Certes, il est normal de se baser sur ses forces, mais Evans n'a jamais attaqué en montagne, là où il n'est pourtant pas un débutant. Il a préféré être attentiste la plupart du temps pour ensuite passer devant Schleck. Où peut-on trouver du plaisir là dedans ?

Contador, c'est l'attaque souvent, n'hésitant pas à profiter du malheur des uns (comme les problèmes techniques d'Andy Schleck) pour se forger son propre bonheur. Contador, c'est une philosophie différente du cyclisme, une philosophie offensive et pleine de risques.

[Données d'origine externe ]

(** * django_tenants: search-path routing of the PostgreSQL backend

    A shallow embedding of
    - [django_tenants/postgresql_backend/base.py]: the identifier and role-name
      validators and [DatabaseWrapper] (the routing state and [_cursor]);
    - [django_tenants/management/commands/__init__.py]: [BaseTenantCommand],
      which iterates a command over the registered tenants, the tenant
      chooser of [InteractiveTenantOption] with [TenantWrappedCommand], and
      the scope flags of [SyncCommon].

    Python objects are records, attribute assignment is explicit state
    passing, and every call into the database driver is recorded in a trace
    of events.  Values that the modules import from elsewhere
    ([get_public_role_name], [get_limit_set_calls], the Django settings) are
    fields of a configuration record. *)

From Stdlib Require Import ZArith Lia Bool Ascii String.
From stdpp Require Import gmap strings list.

Open Scope string_scope.
Open Scope list_scope.

(** ** Regular expressions of [base.py]

    Only the constructs that occur in [SQL_IDENTIFIER_RE] are embedded: the
    anchors, a character class given by its ranges, and the bounded
    repetition [{m,n}] (a single class is the repetition [{1,1}]).  A Python
    [str] is a [string]; a character outside Latin-1 is in no class of the
    pattern and behaves like any other character outside them. *)

Module Re.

Quand il en a les moyens physiques, l'Espagnol se mue en un efficace dynamiteur de peloton.

 

En question de médiocrité, ceux qui entourent le Tour (!?) ne sont pas mal non plus. D'une part, le public au bord des routes est globalement affligeant de bêtise. Courir nu près des coureurs, les harceler de cris, de tapes dans le dos pour soit-disant les encourager. Certes, cette ferveur fait plaisir à voir, mais elle peut s'avérer gênante à trop haut degré. Le public aussi, qui s'amuse à lancer des clous sur la route, ou qui oublie de ne pas attacher ses animaux, de les retenir en laisse. Pourquoi amener un chien sur une étape ? Médor aime-t-il tant que ça le cyclisme, au point de ne pas pouvoir manquer le passage des coureurs ?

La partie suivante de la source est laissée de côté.